• _ASSIGNED TASK_:
Search the material for the string "over", then show every line where it turns up.

• _RECORDS SHOWN_:
========
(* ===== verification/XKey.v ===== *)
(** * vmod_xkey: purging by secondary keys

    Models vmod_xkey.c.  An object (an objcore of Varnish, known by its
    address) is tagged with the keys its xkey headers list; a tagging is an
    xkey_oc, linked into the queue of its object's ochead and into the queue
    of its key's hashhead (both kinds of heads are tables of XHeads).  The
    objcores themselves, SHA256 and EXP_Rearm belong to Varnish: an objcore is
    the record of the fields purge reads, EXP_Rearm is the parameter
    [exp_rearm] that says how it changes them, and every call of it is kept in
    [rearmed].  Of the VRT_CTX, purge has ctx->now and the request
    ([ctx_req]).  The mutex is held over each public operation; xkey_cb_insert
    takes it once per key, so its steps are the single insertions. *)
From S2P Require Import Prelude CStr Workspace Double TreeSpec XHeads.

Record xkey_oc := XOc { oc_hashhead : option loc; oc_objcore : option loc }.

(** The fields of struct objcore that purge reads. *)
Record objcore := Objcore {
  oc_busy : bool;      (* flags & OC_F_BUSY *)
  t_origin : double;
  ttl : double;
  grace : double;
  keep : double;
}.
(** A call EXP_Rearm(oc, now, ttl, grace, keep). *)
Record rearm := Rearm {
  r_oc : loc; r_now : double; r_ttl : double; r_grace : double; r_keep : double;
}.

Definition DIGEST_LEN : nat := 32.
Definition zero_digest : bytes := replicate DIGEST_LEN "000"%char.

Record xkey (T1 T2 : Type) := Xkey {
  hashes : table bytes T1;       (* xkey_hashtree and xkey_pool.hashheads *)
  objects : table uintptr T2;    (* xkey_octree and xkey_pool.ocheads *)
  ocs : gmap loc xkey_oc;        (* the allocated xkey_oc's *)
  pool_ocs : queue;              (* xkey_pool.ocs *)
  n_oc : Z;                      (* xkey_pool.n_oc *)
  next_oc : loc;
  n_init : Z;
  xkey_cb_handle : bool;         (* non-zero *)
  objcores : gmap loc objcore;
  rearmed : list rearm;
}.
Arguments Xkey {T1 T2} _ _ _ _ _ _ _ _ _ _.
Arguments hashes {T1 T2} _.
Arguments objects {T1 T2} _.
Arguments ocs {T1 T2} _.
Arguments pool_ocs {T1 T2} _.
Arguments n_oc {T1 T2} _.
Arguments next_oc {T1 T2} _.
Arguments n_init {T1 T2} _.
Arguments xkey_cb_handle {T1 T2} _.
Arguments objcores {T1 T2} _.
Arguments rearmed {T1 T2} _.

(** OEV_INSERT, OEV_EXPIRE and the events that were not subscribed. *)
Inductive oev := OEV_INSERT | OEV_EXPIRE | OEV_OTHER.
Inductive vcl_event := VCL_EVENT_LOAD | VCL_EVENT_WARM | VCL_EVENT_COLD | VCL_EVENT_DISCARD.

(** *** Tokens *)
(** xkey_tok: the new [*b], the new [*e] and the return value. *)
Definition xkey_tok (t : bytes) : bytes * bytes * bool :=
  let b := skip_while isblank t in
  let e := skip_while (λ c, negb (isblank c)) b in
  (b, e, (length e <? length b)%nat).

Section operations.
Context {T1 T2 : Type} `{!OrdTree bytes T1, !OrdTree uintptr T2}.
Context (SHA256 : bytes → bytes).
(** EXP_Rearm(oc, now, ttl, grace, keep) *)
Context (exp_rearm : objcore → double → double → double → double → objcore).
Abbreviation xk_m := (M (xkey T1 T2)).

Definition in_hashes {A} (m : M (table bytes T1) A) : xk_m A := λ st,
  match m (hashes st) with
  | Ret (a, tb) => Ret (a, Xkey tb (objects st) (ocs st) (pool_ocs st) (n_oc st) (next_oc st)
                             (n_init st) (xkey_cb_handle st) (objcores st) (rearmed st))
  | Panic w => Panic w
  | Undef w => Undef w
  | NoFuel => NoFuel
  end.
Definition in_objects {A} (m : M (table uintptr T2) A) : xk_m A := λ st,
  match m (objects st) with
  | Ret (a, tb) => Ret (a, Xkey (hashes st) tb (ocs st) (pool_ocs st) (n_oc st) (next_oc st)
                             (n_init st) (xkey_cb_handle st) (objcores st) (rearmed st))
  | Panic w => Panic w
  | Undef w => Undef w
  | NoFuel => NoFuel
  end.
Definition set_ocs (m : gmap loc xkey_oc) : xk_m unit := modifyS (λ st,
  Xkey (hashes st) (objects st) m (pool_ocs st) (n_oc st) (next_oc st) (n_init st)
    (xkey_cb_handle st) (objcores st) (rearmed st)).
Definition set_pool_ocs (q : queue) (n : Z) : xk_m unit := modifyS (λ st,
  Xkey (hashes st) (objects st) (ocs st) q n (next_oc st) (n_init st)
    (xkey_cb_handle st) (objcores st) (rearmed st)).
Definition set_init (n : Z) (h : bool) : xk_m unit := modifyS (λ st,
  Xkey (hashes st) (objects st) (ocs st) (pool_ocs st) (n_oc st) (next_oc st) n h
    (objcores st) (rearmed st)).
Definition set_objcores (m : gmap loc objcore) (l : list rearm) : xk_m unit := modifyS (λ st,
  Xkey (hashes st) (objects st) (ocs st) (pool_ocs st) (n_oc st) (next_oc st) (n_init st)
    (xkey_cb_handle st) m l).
========
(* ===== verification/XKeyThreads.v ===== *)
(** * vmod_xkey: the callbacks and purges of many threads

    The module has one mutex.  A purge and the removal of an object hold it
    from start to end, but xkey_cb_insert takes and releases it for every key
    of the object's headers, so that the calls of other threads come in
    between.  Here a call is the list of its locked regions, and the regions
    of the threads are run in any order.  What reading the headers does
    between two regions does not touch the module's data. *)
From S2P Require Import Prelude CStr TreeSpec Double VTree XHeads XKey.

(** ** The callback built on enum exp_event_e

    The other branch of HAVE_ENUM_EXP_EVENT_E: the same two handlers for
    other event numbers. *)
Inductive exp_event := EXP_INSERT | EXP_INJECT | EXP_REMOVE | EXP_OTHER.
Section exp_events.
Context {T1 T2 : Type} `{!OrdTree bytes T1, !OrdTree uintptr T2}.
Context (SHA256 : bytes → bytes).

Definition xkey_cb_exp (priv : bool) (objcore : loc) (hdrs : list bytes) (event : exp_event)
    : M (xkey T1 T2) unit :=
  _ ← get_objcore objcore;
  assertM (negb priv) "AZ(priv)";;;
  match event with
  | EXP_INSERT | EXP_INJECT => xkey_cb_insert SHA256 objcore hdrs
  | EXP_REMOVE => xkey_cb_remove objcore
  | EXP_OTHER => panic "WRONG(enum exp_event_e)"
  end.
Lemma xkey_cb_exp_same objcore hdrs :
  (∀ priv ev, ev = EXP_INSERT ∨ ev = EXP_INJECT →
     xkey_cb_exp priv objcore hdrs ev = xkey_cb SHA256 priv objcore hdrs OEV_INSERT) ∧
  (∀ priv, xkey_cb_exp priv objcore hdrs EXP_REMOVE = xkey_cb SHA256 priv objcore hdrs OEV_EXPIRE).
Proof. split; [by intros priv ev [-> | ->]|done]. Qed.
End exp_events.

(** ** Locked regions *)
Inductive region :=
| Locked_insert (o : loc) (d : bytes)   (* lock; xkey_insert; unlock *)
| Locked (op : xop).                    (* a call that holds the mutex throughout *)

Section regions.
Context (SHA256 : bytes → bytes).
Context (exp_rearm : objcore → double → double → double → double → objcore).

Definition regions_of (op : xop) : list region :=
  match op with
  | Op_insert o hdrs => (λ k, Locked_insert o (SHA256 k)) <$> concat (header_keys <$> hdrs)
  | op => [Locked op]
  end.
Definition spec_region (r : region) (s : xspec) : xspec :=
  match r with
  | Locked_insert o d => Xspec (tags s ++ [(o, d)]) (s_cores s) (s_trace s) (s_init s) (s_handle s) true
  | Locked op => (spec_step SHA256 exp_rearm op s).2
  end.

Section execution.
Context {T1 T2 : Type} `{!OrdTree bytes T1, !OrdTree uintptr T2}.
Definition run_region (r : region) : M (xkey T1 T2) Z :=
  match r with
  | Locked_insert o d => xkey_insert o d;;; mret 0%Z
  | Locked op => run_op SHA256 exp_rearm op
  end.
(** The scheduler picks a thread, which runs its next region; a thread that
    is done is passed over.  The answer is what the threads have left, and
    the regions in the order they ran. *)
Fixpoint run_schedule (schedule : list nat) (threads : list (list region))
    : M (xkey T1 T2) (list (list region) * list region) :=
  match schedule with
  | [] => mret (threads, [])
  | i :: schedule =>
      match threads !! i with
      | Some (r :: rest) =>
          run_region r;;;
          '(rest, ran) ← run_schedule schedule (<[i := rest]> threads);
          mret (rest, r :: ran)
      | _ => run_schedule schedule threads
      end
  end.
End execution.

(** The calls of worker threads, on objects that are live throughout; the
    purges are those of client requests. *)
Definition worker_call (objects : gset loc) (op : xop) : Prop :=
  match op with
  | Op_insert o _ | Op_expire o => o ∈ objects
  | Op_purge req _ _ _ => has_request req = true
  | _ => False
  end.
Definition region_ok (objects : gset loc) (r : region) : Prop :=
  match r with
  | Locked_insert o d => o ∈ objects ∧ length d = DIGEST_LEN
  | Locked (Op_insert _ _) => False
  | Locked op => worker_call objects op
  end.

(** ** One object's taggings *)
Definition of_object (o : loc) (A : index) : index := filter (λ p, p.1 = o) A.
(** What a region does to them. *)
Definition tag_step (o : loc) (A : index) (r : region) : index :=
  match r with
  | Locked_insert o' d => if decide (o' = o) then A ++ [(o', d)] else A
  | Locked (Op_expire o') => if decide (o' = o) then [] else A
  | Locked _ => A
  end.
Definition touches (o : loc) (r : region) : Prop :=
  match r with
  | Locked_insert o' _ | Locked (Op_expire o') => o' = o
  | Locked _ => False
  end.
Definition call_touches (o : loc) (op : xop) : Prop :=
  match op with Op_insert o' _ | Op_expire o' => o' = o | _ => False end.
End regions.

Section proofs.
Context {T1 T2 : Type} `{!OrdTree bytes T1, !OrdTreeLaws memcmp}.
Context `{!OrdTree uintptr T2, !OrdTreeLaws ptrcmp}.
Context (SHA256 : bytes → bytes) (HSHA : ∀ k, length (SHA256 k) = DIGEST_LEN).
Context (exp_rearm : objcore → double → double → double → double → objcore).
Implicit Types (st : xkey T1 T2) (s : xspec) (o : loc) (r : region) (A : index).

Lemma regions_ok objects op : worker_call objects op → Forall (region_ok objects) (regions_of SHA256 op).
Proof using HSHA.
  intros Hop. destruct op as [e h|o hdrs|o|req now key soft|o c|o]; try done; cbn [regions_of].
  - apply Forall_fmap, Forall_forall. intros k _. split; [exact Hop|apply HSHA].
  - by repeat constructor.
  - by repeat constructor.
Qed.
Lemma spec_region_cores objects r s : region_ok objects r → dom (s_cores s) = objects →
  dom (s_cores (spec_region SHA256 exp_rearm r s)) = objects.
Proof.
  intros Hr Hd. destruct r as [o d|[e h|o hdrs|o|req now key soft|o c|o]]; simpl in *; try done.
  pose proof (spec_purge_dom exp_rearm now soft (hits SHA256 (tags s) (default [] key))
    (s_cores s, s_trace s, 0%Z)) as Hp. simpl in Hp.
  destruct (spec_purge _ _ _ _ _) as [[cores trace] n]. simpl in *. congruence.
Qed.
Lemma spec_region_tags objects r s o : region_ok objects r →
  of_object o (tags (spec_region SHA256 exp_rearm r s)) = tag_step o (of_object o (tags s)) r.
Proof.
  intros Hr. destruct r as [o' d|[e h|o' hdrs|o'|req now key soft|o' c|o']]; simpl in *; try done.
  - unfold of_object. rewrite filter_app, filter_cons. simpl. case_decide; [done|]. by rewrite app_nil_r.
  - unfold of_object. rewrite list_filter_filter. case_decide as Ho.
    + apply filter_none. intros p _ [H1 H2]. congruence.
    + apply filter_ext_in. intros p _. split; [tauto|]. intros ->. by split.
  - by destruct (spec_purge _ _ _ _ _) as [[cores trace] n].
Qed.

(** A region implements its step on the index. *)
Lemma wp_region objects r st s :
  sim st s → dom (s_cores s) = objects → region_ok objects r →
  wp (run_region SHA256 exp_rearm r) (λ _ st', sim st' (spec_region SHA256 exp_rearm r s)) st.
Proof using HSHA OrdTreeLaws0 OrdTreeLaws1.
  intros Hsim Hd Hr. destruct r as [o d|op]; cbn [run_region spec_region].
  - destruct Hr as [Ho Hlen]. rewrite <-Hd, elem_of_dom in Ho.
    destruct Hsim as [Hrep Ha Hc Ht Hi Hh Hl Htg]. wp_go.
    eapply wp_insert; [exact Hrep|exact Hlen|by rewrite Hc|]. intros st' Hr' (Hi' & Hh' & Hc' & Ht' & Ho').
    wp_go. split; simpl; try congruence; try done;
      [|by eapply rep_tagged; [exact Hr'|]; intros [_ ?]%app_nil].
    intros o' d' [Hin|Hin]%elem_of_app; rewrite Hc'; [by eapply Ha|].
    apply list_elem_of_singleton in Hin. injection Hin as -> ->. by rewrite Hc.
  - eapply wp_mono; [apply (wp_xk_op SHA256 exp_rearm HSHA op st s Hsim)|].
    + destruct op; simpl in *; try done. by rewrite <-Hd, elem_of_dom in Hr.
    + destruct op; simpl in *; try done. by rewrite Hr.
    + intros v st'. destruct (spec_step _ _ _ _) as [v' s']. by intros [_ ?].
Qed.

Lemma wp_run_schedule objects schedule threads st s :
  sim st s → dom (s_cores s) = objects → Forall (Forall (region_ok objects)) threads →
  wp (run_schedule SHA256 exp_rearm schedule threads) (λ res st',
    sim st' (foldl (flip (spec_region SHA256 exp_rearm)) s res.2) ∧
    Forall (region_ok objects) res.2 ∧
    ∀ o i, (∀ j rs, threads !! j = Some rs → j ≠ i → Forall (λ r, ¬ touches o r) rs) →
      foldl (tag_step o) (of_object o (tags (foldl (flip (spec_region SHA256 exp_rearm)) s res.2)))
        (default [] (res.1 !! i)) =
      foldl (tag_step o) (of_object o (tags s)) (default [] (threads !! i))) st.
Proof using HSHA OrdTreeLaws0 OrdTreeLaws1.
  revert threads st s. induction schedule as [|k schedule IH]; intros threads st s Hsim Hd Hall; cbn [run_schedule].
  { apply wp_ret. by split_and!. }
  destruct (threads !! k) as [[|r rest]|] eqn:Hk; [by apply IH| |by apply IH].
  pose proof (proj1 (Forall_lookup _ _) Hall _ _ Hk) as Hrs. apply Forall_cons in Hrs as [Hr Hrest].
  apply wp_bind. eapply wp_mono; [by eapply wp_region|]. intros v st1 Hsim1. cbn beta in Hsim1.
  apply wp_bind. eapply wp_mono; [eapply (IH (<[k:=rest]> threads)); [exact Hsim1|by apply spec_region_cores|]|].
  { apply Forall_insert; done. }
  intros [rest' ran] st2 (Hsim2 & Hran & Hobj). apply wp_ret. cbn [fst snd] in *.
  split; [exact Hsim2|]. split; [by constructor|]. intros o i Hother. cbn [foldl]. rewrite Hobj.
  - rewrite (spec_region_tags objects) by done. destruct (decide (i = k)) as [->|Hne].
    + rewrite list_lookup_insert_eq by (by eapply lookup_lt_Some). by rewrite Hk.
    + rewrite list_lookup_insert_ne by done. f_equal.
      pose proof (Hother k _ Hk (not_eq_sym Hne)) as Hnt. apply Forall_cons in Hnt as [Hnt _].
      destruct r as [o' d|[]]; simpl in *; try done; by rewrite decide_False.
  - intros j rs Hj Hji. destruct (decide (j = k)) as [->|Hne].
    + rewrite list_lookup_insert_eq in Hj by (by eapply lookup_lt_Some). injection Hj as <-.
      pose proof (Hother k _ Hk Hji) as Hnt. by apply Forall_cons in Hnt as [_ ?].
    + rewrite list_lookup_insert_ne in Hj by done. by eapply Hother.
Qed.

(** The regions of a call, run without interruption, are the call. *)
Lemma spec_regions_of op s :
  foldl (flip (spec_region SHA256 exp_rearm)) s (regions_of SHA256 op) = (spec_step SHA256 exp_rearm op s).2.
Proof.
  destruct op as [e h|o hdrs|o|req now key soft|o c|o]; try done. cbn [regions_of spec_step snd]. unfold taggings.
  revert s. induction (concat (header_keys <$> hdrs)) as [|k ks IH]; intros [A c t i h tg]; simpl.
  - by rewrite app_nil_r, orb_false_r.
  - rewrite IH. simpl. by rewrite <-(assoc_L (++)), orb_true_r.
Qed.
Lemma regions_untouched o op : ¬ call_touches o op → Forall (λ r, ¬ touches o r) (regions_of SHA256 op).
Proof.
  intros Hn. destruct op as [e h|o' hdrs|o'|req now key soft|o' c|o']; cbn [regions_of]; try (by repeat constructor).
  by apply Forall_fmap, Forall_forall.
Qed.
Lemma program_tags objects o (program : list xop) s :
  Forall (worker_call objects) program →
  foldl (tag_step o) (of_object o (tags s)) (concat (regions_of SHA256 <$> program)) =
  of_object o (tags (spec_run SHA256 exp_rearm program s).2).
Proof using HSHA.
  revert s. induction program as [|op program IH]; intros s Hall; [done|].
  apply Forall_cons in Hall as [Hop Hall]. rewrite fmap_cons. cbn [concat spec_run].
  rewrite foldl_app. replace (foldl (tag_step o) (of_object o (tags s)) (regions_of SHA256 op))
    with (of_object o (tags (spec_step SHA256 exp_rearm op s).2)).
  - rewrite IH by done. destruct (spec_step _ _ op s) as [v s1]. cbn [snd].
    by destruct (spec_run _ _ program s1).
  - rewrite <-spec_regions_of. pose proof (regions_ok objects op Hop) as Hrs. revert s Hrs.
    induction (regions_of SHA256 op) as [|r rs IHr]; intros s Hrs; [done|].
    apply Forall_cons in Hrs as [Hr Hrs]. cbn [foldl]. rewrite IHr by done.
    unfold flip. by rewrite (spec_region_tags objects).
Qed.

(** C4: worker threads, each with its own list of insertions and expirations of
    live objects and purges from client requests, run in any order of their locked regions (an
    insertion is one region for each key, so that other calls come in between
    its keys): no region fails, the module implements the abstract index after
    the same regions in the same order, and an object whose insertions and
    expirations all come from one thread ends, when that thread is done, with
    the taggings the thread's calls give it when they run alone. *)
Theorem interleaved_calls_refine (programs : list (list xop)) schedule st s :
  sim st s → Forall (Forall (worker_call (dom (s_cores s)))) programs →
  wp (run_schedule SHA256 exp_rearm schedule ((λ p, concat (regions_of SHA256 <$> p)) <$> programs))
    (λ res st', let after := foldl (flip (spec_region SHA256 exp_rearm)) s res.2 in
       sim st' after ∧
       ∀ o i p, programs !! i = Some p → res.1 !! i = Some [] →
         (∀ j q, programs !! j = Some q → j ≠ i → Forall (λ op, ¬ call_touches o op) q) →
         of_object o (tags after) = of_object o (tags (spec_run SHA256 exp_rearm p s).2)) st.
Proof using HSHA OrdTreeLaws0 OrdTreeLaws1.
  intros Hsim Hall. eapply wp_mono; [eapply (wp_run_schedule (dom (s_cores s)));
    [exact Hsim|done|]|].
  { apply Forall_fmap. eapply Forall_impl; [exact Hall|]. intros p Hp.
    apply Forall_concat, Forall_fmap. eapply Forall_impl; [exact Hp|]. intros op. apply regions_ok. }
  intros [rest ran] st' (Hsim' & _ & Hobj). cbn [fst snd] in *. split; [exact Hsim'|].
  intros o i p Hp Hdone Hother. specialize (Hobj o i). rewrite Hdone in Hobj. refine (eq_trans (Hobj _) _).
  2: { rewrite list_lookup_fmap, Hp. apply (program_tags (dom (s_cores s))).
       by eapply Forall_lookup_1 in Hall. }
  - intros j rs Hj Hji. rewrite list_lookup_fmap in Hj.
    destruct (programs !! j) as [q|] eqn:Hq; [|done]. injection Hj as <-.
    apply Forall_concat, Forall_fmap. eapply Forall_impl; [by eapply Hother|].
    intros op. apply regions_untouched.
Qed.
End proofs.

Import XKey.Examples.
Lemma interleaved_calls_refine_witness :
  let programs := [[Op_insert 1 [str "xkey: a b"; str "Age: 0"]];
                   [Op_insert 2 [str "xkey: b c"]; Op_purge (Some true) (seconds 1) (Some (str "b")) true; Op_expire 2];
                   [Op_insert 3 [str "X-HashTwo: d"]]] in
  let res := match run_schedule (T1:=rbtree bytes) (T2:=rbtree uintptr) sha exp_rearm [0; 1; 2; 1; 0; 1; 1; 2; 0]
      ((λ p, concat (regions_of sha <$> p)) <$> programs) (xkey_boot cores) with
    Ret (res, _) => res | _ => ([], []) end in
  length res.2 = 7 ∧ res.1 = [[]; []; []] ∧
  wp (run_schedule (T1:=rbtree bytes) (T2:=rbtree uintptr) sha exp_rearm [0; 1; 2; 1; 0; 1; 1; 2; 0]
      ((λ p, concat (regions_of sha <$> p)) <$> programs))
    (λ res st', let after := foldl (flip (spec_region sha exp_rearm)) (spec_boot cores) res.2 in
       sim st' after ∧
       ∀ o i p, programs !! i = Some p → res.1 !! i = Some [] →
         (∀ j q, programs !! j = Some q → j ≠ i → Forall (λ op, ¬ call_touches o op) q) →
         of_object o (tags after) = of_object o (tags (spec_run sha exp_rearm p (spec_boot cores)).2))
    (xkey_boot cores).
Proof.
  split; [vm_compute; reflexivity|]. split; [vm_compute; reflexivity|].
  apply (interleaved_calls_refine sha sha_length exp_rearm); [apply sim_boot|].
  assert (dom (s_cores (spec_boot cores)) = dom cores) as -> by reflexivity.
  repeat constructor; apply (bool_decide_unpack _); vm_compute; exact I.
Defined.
========
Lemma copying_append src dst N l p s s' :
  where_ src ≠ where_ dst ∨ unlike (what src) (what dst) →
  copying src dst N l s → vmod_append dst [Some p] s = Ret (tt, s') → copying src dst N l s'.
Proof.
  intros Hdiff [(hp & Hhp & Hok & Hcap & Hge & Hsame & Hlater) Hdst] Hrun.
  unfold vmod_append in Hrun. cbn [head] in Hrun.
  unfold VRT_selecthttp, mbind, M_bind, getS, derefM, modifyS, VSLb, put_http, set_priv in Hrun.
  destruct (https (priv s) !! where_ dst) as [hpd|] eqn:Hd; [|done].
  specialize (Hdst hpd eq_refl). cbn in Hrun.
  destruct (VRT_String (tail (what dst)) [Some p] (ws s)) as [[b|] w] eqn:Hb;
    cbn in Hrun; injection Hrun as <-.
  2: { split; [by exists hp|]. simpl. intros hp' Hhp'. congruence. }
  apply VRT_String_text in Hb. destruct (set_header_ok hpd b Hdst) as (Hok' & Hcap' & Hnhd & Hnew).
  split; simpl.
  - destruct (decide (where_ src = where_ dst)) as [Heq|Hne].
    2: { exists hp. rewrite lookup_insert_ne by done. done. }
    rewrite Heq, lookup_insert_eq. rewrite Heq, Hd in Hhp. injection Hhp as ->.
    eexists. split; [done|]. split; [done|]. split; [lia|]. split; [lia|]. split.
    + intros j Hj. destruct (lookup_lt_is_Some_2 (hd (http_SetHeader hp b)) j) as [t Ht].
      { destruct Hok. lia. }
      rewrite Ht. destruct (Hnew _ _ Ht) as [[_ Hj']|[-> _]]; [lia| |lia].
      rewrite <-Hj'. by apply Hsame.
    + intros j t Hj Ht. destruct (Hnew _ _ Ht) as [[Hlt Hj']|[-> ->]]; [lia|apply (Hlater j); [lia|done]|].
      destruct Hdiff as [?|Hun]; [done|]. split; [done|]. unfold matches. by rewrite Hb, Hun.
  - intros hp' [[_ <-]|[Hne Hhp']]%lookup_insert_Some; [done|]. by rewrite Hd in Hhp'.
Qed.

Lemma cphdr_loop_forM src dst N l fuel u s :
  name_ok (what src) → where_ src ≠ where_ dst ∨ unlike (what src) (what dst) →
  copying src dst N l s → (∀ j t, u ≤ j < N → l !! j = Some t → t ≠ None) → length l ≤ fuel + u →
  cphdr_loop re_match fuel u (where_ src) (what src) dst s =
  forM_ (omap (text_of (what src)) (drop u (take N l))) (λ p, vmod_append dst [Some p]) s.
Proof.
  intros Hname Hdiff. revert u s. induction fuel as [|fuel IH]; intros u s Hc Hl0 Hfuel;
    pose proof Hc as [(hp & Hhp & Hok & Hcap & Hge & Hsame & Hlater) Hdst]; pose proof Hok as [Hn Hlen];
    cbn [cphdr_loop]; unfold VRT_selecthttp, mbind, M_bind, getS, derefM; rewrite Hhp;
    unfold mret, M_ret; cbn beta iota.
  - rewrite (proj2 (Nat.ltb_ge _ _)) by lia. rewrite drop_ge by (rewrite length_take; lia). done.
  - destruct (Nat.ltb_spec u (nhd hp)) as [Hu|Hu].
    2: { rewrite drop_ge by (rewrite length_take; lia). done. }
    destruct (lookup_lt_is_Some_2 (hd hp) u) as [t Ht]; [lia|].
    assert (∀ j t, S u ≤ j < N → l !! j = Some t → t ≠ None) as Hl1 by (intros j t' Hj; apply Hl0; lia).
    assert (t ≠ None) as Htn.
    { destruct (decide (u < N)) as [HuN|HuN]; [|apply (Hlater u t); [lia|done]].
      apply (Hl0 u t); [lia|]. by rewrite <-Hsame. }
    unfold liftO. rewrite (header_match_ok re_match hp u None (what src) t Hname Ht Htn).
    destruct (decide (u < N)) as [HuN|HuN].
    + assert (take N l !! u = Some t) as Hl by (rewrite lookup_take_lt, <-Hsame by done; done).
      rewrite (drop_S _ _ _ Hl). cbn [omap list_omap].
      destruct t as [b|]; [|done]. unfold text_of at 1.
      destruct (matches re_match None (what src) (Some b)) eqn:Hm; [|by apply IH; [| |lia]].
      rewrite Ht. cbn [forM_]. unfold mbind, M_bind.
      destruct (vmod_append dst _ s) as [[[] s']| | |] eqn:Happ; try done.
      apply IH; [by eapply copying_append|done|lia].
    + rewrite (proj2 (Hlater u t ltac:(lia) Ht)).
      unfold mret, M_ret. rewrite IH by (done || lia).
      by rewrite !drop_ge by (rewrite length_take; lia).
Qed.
========
• _WRITTEN ANSWER_:
    ([ctx_req]).  The mutex is held over each public operation; xkey_cb_insert
    is done is passed over.  The answer is what the threads have left, and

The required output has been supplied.